## EXERCISE INPUT
(** ** Longer histories *)

Lemma steps_snoc gid q req rest : ∀ used p,
  verify_steps gid used p rest = Ok tt → transition gid (default p (last rest)) q = Ok tt →
  used_request (default p (last rest)) q = Ok req →
  (∀ key, req = Some key → key ∉ used ∧
     ∀ k a b, (p :: rest) !! k = Some a → (p :: rest) !! S k = Some b → used_request a b ≠ Ok (Some key)) →
  verify_steps gid used p (rest ++ [q]) = Ok tt.
Proof.
  induction rest as [|x rest IH]; intros used p Hs Ht Hu Hkey; cbn [app verify_steps].
  - cbn in Ht, Hu. rewrite Ht, Hu. cbn [mbind verdict_bind]. destruct req as [key|]; [|done].
    destruct (Hkey key eq_refl) as [Hn _]. by rewrite bool_decide_false.
  - cbn [verify_steps] in Hs. apply bind_ok in Hs as ([] & Ht' & Hs). rewrite Ht'. cbn [mbind verdict_bind].
    apply bind_ok in Hs as (req' & Hu' & Hs). rewrite Hu'. cbn [mbind verdict_bind].
    rewrite last_cons in Ht, Hu. replace (default p (match last rest with Some y => Some y | None => Some x end))
      with (default x (last rest)) in * by by destruct (last rest).
    destruct req' as [key'|].
    + apply bind_ok in Hs as ([] & Hn & Hs). rewrite Hn. cbn [mbind verdict_bind]. apply IH; [done..|].
      intros key ->. destruct (Hkey key eq_refl) as [Hn' Hrest]. split.
      * rewrite elem_of_cons. intros [->|?]; [|done]. by apply (Hrest 0%nat p x).
      * intros k a b Ha Hb. by apply (Hrest (S k)).
    + apply IH; [done..|]. intros key ->. destruct (Hkey key eq_refl) as [Hn' Hrest]. split; [done|].
      intros k a b Ha Hb. by apply (Hrest (S k)).
Qed.

Lemma collect_in hist : ∀ acc rs, collect_requests acc hist = Ok rs →
  (∀ r, r ∈ acc → r ∈ rs) ∧
  ∀ q s st sg r, q ∈ hist → context_of q = Ok s → ps_state s = Some st → last_change st = Some sg → sc_change sg = ChMemberRequest r → r ∈ rs.
Proof.
  induction hist as [|q hist IH]; intros acc rs Hc; cbn [collect_requests] in Hc.
  - injection Hc as <-. split; [done|]. intros ? ? ? ? ? Hq. by apply not_elem_of_nil in Hq.
  - apply bind_ok in Hc as (s0 & Hs0 & Hc). cbn zeta in Hc. apply IH in Hc as [Hacc Hin]. split.
    + intros r Hr. apply Hacc. destruct (_ ≫= _) as [r'|]; [|done]. case_bool_decide; [done|]. apply elem_of_app. by left.
    + intros q' s st sg r Hq Hs Hst Hsg Hr. apply elem_of_cons in Hq as [->|Hq]; [|by apply (Hin q' s st sg)].
      rewrite Hs0 in Hs. injection Hs as <-. apply Hacc. rewrite Hst. cbn. rewrite Hsg. cbn. rewrite Hr.
      case_bool_decide; [done|]. apply elem_of_app. right. by apply list_elem_of_singleton.
Qed.
(* ===== verification/GroupRequests.v ===== *)
(** * GroupRequests: asking for a change, and who carries it

    The decisions of libcore/src/groups.rs ([permitted], [carry_request] and the limit of
    [commit_change]) and libcore/src/groups/member_requests.rs ([received]): whoever asks,
    some member's device is let carry it. *)

From S2P Require Import Prelude Verdict Bytes Crypto Keyspace GroupPolicy Groups.
From Stdlib Require String.

(** [permitted] of groups.rs: whether the committer would carry [change] for [me] *)
Definition permitted (st : GroupState) (members : list bytes) (me : bytes) (change : GroupChange) : verdict unit :=
  let st :=
    match change with
    | ChRemove who => if bool_decide (who = committer st) then set_committer me st else st
    | _ => st
    end in
  let probe := mkSigned me 0 (replicate 32 0) change (replicate 64 0) in
  match apply st members (committer st) probe with Ok _ => Ok tt | Err e => Err e end.

(** What a committer does about a request: commit it, hand its role to the asker, or
    nothing. *)
Inductive Carried :=
| Commit (signed : SignedChange)
| HandOver (to : bytes)
| NotOurs.

Section requests.
Context `{Crypto} `{Prefixed MetaHead} `{Codec GroupState} `{Codec GroupChange}.

(** [carry_request]; [g] is the group's MLS state, [st] and [members] the client's record
    of its rules and members. *)
Definition carry_request (g : MlsGroup) (st : GroupState) (members : list bytes) (me from : bytes) (signed : SignedChange) :
    verdict Carried :=
  if negb (bool_decide (sc_by signed = from)) then Err "the change was signed by someone else"%string
  else if negb (bool_decide (committer st = me)) then Ok NotOurs
  else if bool_decide (sc_change signed = ChRemove me) then
    verify_change g signed;;
    apply (set_committer from st) members from signed;;
    Ok (HandOver from)
  else Ok (Commit signed).

(** [joiners - usize::from(MemberRequest)] of [commit_change] against the limit *)
Definition commit_fits (g : MlsGroup) (joiners : Z) (signed : SignedChange) : bool :=
  negb (member_count g + joiners - (match sc_change signed with ChMemberRequest _ => 1 | _ => 0 end) >? MAX_GROUP_MEMBERS).

(** What [received] does with a member's request: carry it, relay it to the committer, or
    drop it. *)
Inductive Handled := Remember | RelayTo (to : bytes) | Ignore.

Definition may_carry (st : GroupState) (me : bytes) (r : GroupMemberRequest) : bool :=
  bool_decide (committer st = me)
  || (bool_decide (committer st = mr_who r) && ((ROLE_ADMIN <=? role st me) || (len (owners st) + len (admins st) =? 1))).

(** [received]; [completed] is whether the group's history already carries the request. *)
Definition received (g : option MlsGroup) (gid me : bytes) (r : GroupMemberRequest) (completed : bool) : verdict Handled :=
  ensure (verify_member_request gid r) "invalid signature"%string;;
  match g with
  | None => Ok Ignore
  | Some g =>
      if negb (bool_decide (mr_who r ∈ roster g)) then Ok Ignore
      else if bool_decide (mr_who r = me) then Ok Ignore
      else
        meta ← ok_or (group_meta g) "not a group chat"%string;
        let st := effective meta in
        if may_carry st me r then (if completed then Ok Ignore else Ok Remember) else Ok (RelayTo (committer st))
  end.
End requests.

(** ** Somebody carries it *)

Lemma ranked_role st x : x ∈ ranked st ↔ ROLE_ADMIN <= role st x.
Proof.
  unfold ranked, role. rewrite elem_of_app. repeat case_bool_decide; unfold ROLE_OWNER, ROLE_ADMIN, ROLE_MEMBER; naive_solver lia.
Qed.

Lemma ranked_drop w st : ranked (drop_role w st) = without w (ranked st).
Proof. unfold ranked, without. cbn. by rewrite filter_app. Qed.

(** Each rank held by a member, each member with one. *)
Definition ranks_ok (st : GroupState) (roster : list bytes) : Prop := NoDup (ranked st) ∧ ∀ m, m ∈ ranked st → m ∈ roster.

Lemma ranks_drop w st r : ranks_ok st r → ranks_ok (drop_role w st) (without w r).
Proof.
  intros [Hnd Hin]. split; rewrite ranked_drop; [by apply NoDup_filter|]. intros m. rewrite !elem_of_without. naive_solver.
Qed.

Lemma ranks_owner x st r : ranks_ok st r → x ∈ r → ranks_ok (push_owner x (drop_role x st)) r.
Proof.
  intros [Hnd Hin] Hx. assert (ranked (push_owner x (drop_role x st)) ≡ₚ x :: without x (ranked st)) as Hp.
  { unfold ranked, without. cbn. rewrite filter_app, <- app_assoc. cbn. by rewrite Permutation_middle. }
  split.
  - rewrite Hp. constructor; [rewrite elem_of_without; tauto|by apply NoDup_filter].
  - intros m. rewrite Hp, elem_of_cons, elem_of_without. naive_solver.
Qed.

Lemma ranks_admin x st r : ranks_ok st r → x ∈ r → role st x = ROLE_MEMBER → ranks_ok (push_admin x st) r.
Proof.
  intros [Hnd Hin] Hx Hr. assert (ranked (push_admin x st) ≡ₚ x :: ranked st) as Hp.
  { unfold ranked. cbn. by rewrite app_assoc, Permutation_app_comm. }
  split.
  - rewrite Hp. constructor; [|done]. rewrite ranked_role, Hr. unfold ROLE_ADMIN, ROLE_MEMBER. lia.
  - intros m. rewrite Hp, elem_of_cons. naive_solver.
Qed.

Lemma valid_ranks st r : valid st r ↔ owners st ≠ [] ∧ ranks_ok st r ∧ committer st ∈ ranked st.
Proof. split; [intros []; by split_and!|]. intros (? & [] & ?). by split. Qed.

(** What a departure leaves, before the committer's role passes on. *)
Lemma depart_ok st roster author r :
  valid st roster → author ∈ roster → author ≠ mr_who r →
  let '(next, after) := depart st author r roster in
  owners next ≠ [] ∧ ranks_ok next after ∧ author ∈ after ∧ committer next = committer st ∧
  (committer st = author → author ∈ ranked next) ∧ (mr_action r = ActLeave → role next (mr_who r) = ROLE_MEMBER).
Proof.
  intros (Ho & Hr & Hc)%valid_ranks Hau Hne. unfold depart. case_bool_decide; [|by split_and!; [..|intros <-|]].
  assert (author ∈ without (mr_who r) roster) as Hau' by by apply elem_of_without. cbn zeta.
  destruct (bool_decide (owners (drop_role (mr_who r) st) = [])) eqn:E; breflect; split_and!; try done.
  - by cbn; destruct (filter _ _).
  - apply ranks_owner; [by apply ranks_drop|done].
  - intros _. apply ranked_role. roles. rewrite decide_True by done. unfold ROLE_OWNER, ROLE_ADMIN. lia.
  - intros _. roles. by rewrite !decide_False, decide_True by done.
  - by apply ranks_drop.
  - intros <-. rewrite ranked_drop. by apply elem_of_without.
  - intros _. roles. by rewrite decide_True.
Qed.

(** What carrying a request leaves is a group its members accept. *)
Lemma request_checks st roster author r :
  valid st roster → author ∈ roster → author ≠ mr_who r → committer st = mr_who r ∨ committer st = author →
  let '(next, after) := member_request st author r roster in
  valid next after ∧ (mr_action r = ActLeave → role next (mr_who r) = ROLE_MEMBER).
Proof.
  intros Hv Hau Hne Hcm. pose proof (depart_ok st roster author r Hv Hau Hne) as Hd. unfold member_request.
  destruct (depart st author r roster) as [next after]. destruct Hd as (Ho & Hr & Hau' & Hcs & Hc & Hw).
  rewrite valid_ranks. case_bool_decide as Hcw.
  - cbn zeta. destruct (role (set_committer author next) author =? ROLE_MEMBER) eqn:Em; breflect; rewrite role_set_committer in Em.
    + split; [split_and!|]; [done|by apply ranks_admin| |].
      * apply ranked_role. cbn [committer push_admin set_committer]. rewrite role_push_admin, decide_True by done. unfold ROLE_ADMIN. lia.
      * intros Hl. rewrite role_push_admin, role_set_committer, decide_False by done. by apply Hw.
    + split; [split_and!|]; [done|done| |done]. apply (ranked_role (set_committer author next)). rewrite role_set_committer.
      cbn [committer set_committer]. pose proof (role_range next author). unfold ROLE_ADMIN, ROLE_OWNER, ROLE_MEMBER in *. lia.
  - destruct Hcm as [?|Hcm]; [done|]. split; [|done]. split_and!; [done|done|]. rewrite Hcs, Hcm. by apply Hc.
Qed.

Lemma apply_request st roster author r signed :
  valid st roster → author ∈ roster → mr_who r ∈ roster → author ≠ mr_who r → may_carry st author r = true →
  sc_by signed = author → sc_change signed = ChMemberRequest r →
  ∃ next, apply st roster author signed = Ok next ∧ (mr_action r = ActLeave → role next (mr_who r) = ROLE_MEMBER).
Proof.
  intros Hv Hau Hw Hne Hmay Hby Hch. unfold apply. rewrite Hby, (bool_decide_true (author ∈ roster)) by done. cbn [negb].
  assert (committer st = mr_who r ∨ committer st = author) as Hcm.
  { unfold may_carry in Hmay. apply orb_true_iff in Hmay as [Hm|Hm]; breflect; auto. }
  assert (negb (bool_decide (author = committer st)) && negb (bool_decide (sc_change signed = ChTakeover)) &&
          negb (carries_committer_request st author signed) = false) as ->.
  { unfold may_carry in Hmay. unfold carries_committer_request. rewrite Hch, Hby. apply orb_true_iff in Hmay as [Hm|Hm].
    - breflect. by rewrite (bool_decide_true (author = committer st)).
    - apply andb_true_iff in Hm as [Hm1 Hm2]. breflect. rewrite (bool_decide_true (mr_who r = committer st)), (bool_decide_true (author = author)), Hm2 by done.
      cbn. apply andb_false_r. }
  unfold change_state. rewrite Hch, (bool_decide_true (mr_who r ∈ roster)), (bool_decide_false (mr_who r = author)) by (done || congruence).
  cbn [negb orb]. pose proof (request_checks st roster author r Hv Hau Hne Hcm) as Hck.
  destruct (member_request st author r roster) as [next after]. destruct Hck as [Hvn Hl].
  assert (check (set_last signed next) after = Ok tt) as -> by (apply check_ok; destruct Hvn; by split).
  exists (set_last signed next). done.
Qed.

(** C14: Nobody is held in a group, and nobody who lost its keys stays locked out.  In
    every group its members accept, a signed request of any member, to leave or to be
    given fresh keys, finds among the others one whose device takes it up ([may_carry])
    and whose commit of it everybody accepts; after a departure the member holds no
    rank.  It is so whatever the member is: the committer, the last owner, or both. *)
Theorem member_request_is_carried st roster r epoch branch sig :
  valid st roster → mr_who r ∈ roster → (∃ x, x ∈ roster ∧ x ≠ mr_who r) →
  ∃ author next, author ∈ roster ∧ author ≠ mr_who r ∧ may_carry st author r = true ∧
    apply st roster author (mkSigned author epoch branch (ChMemberRequest r) sig) = Ok next ∧
    (mr_action r = ActLeave → role next (mr_who r) = ROLE_MEMBER).
Proof.
  intros Hv Hw (x & Hx & Hne).
  assert (∃ author, author ∈ roster ∧ author ≠ mr_who r ∧ may_carry st author r = true) as (author & Hau & Hna & Hmay).
  { unfold may_carry. destruct (decide (committer st = mr_who r)) as [Hc|Hc].
    - destruct (decide (Exists (λ y, y ≠ mr_who r) (ranked st))) as [(y & Hy & Hyw)%Exists_exists|Hnone].
      + exists y. split; [by apply (va_ranked _ _ Hv)|]. split; [done|]. apply ranked_role in Hy.
        rewrite (bool_decide_true (committer st = mr_who r)), (proj2 (Z.leb_le _ _) Hy) by done. cbn. by destruct (bool_decide _).
      + exists x. split; [done|]. split; [done|]. rewrite (bool_decide_true (committer st = mr_who r)) by done. cbn [andb].
        replace (len (owners st) + len (admins st) =? 1) with true; [by rewrite !orb_true_r|]. symmetry. apply Z.eqb_eq.
        rewrite <- len_app. fold (ranked st). pose proof (va_once _ _ Hv) as Hnd. pose proof (va_committer _ _ Hv) as Hin.
        destruct (ranked st) as [|a [|b l]] eqn:El; [by apply not_elem_of_nil in Hin|done|]. exfalso. apply Hnone, Exists_exists.
        destruct (decide (a = mr_who r)) as [->|]; [|exists a; split; [by left|done]].
        exists b. split; [by right; left|]. intros ->. apply NoDup_cons in Hnd as [Hn _]. apply Hn. by left.
    - exists (committer st). split; [apply (va_ranked _ _ Hv), (va_committer _ _ Hv)|]. split; [done|]. by rewrite bool_decide_true. }
  destruct (apply_request st roster author r (mkSigned author epoch branch (ChMemberRequest r) sig) Hv Hau Hw Hna Hmay eq_refl eq_refl)
    as (next & Ha & Hl). exists author, next. done.
Qed.

Section full.
Context `{Crypto} `{Prefixed MetaHead} `{Codec GroupState} `{Codec GroupChange}.

Lemma permitted_proposals g staged author signed :
  commit_is_permitted g staged author = Ok (Some signed) →
  ∃ adds removes next, read_proposals g ([], [], None) (sg_proposals staged) = Ok (adds, removes, next) ∧
    proposals_match adds removes signed = true.
Proof.
  intros Hc. unfold commit_is_permitted in Hc. apply bind_ok in Hc as ([] & _ & Hc). apply bind_ok in Hc as ([[adds removes] next] & Hr & Hc).
  exists adds, removes, next. split; [done|]. destruct (group_meta g) as [m|]; [|by repeat case_match].
  destruct next as [next|]; [|by repeat case_match].
  apply bind_ok in Hc as ([] & _ & Hc). apply bind_ok in Hc as (st & _ & Hc). apply bind_ok in Hc as (sg & _ & Hc).
  apply bind_ok in Hc as (ex & _ & Hc). apply bind_ok in Hc as ([] & _ & Hc). apply bind_ok in Hc as ([] & Hm & [= ->]).
  by apply ensure_ok in Hm.
Qed.

(** C38: In a full group, a member that lost its keys splits the group.  The committer that
    carries its request counts the leaf it takes out ([commit_fits]) and goes ahead; every
    other member counts the leaf that comes in only, and refuses the very commit its own
    rules permit, whatever OpenMLS would make of it. *)
Theorem full_group_refuses_refresh g staged author signed r :
  member_count g = MAX_GROUP_MEMBERS → commit_is_permitted g staged author = Ok (Some signed) →
  sc_change signed = ChMemberRequest r → mr_action r = ActRefresh →
  commit_fits g (len (added_leaves (sg_proposals staged))) signed = true ∧
  ∀ merge, merge_staged_commit_if_permitted merge g staged author = Some (g, Refused).
Proof.
  intros Hfull Hc Hch Hact. destruct (permitted_proposals _ _ _ _ Hc) as (adds & removes & next & Hr & Hm).
  assert (length (added_leaves (sg_proposals staged)) = 1%nat) as Hone.
  { apply read_proposals_ok in Hr as (as' & rs' & -> & _ & Has & _). unfold proposals_match in Hm. rewrite Hch in Hm.
    rewrite bool_decide_true in Hm by done. breflect. apply (f_equal length) in Has. rewrite !length_fmap in Has. rewrite Has.
    match goal with H : [] ++ as' = _ |- _ => cbn in H; by rewrite H end. }
  unfold len. rewrite Hone. split.
  - unfold commit_fits. rewrite Hch, Hfull. done.
  - intros merge. unfold merge_staged_commit_if_permitted, judge. unfold len. rewrite <- add_count, Hone, Hfull. done.
Qed.
End full.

## ABOUT THIS TASK
Give again, exactly as written, every line from the first one above through the line that has "destruct (Hkey key eq_refl) as [Hn _]." in it.

## PROBLEM SOLUTION
(** ** Longer histories *)

Lemma steps_snoc gid q req rest : ∀ used p,
  verify_steps gid used p rest = Ok tt → transition gid (default p (last rest)) q = Ok tt →
  used_request (default p (last rest)) q = Ok req →
  (∀ key, req = Some key → key ∉ used ∧
     ∀ k a b, (p :: rest) !! k = Some a → (p :: rest) !! S k = Some b → used_request a b ≠ Ok (Some key)) →
  verify_steps gid used p (rest ++ [q]) = Ok tt.
Proof.
  induction rest as [|x rest IH]; intros used p Hs Ht Hu Hkey; cbn [app verify_steps].
  - cbn in Ht, Hu. rewrite Ht, Hu. cbn [mbind verdict_bind]. destruct req as [key|]; [|done].
    destruct (Hkey key eq_refl) as [Hn _]. by rewrite bool_decide_false.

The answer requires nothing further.